BRYC alumnus John Queen was recently named executive director of the Middleburg Institute, an organization committed to improving the lives of low-income communities in Louisiana. Queen was born and raised in Baton Rouge, grew up in Park Forest, and attended Belaire High School. As a 2011 BRYC Senior Fellow, he earned the Gates Millennium Scholarship, which he used to study at Morehouse College in Atlanta, Ga.

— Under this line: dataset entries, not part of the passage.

(** A type string that parses to a raw-bytes dtype is "V" and the item
    size in decimal. *)
Lemma parse_kind_size_void (o : numpy.byteorder) (whole rest : string)
    (nd : numpy.dtype) :
  numpy.parse_kind_size o whole rest = Return nd →
  numpy.type nd = numpy.void →
  ∃ digits u,
    rest = String "V" digits
    ∧ NilZero.uint_of_string digits = Some u
    ∧ nd = numpy.make numpy.Kvoid (N.of_uint u) o.
Proof.
  unfold numpy.parse_kind_size, numpy.not_understood.
  destruct rest as [| k digits]; [discriminate |].
  destruct (numpy.kind_of_char k) as [kd |] eqn:Hk; [| discriminate].
  destruct (NilZero.uint_of_string digits) as [u |] eqn:Hu; [| discriminate].
  destruct (numpy.valid_itemsize kd (N.of_uint u)); [| discriminate].
  intros [= <-] Hv. apply type_make_void in Hv. subst kd.
  apply kind_of_char_void in Hk. subst k. eauto.
Qed.

Lemma parse_kind_size_digits (o : numpy.byteorder) (whole : string)
    (k : numpy.kind) (n : N) :
  numpy.valid_itemsize k n = true →
  numpy.parse_kind_size o whole (String (numpy.kind_char k) (numpy.str_of_N n))
  = Return (numpy.make k n o).
Proof.
  intros Hv. unfold numpy.parse_kind_size.
  assert (Hk : numpy.kind_of_char (numpy.kind_char k) = Some k) by (by destruct k).
  rewrite Hk, uint_of_string_str_of_N, Unsigned.of_to, Hv. reflexivity.
Qed.

Lemma parse_void (o : numpy.byteorder) (whole : string) (n : N) :
  numpy.parse_kind_size o whole (String "V" (numpy.str_of_N n))
  = Return (numpy.make numpy.Kvoid n o).
Proof. exact (parse_kind_size_digits o whole numpy.Kvoid n eq_refl). Qed.

Lemma is_opaque_void_str (o : numpy.byteorder) (n : N) :
  _is_opaque (String (numpy.byteorder_char o) (String "V" (numpy.str_of_N n)))
  = Return true.
Proof.
  unfold _is_opaque, numpy.dtype_of_str.
  destruct o; cbn [numpy.byteorder_char numpy.byteorder_of_char Ascii.eqb Bool.eqb];
    rewrite parse_void; reflexivity.
Qed.



(* ================================================================= *)
(** ** Further properties of the class

    The resolver on every name, the buffer constructor, the errors of the
    encoders, and how the encoders and decoders compose. *)

Lemma str_app_cons (a : ascii) (s t : string) :
  String a s +:+ t = String a (s +:+ t).
Proof. reflexivity. Qed.

Lemma str_startswith_drop (p s : string) :
  str_startswith p s = true → s = p +:+ str_drop (String.length p) s.
Proof.
  revert s. induction p as [| a p IH]; intros s H; [reflexivity |].
  destruct s as [| b s]; [discriminate H |].
  cbn [str_startswith] in H. apply andb_true_iff in H. destruct H as [Hab Hp].
  apply Ascii.eqb_eq in Hab. subst b.
  rewrite str_app_cons. cbn [String.length str_drop]. f_equal. by apply IH.
Qed.

Lemma str_partition_app (sep s before after : string) :
  str_partition sep s = Some (before, after) →
  s = before +:+ sep +:+ after.
Proof.
  revert before. induction s as [| a s IH]; intros before H; [discriminate H |].
  cbn [str_partition] in H.
  destruct (str_startswith sep (String a s)) eqn:Hs.
  - injection H as <- <-. by apply str_startswith_drop.
  - destruct (str_partition sep s) as [[b c] |]; [| discriminate H].
    injection H as <- <-. rewrite str_app_cons. f_equal. by apply IH.
Qed.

The Middleburg Institute is an organization that strengthens Louisiana residents’ “ability to maintain and preserve assets by advancing public policies and programs that build economic security” over time. The institute’s best-known program, LABEST, “influences changes in public policies that improve the lives of low income communities.” Through the program, they fight for Medicaid expansion, minimum wage increase, and more.

Queen’s journey to become the executive director of the Middleburg Institute was very nontraditional. During one of Queen’s internships while studying at Morehouse, he met Joyce James, founder of the Middleburg Institute. Some years later, James contacted him to join the Board of Directors for the Middleburg Institute. He served on the Board for two years before he transitioned into his current role as executive director. “I always say that it was God aligning me along my path,” Queen said.

Queen first wanted to be an engineer, but he eventually realized that wasn’t what he wanted to do. He changed his major three times before he discovered that he was truly passionate about business. While at Morehouse, he fell in love with real estate, enrolled in real estate school, and earned his license all while finishing his undergraduate degree.

“If you want to go fast, go alone. If you want to go far, go together.” Queen lives by this quote because his journey and success wasn’t just him. It was a village including God, family, and friends.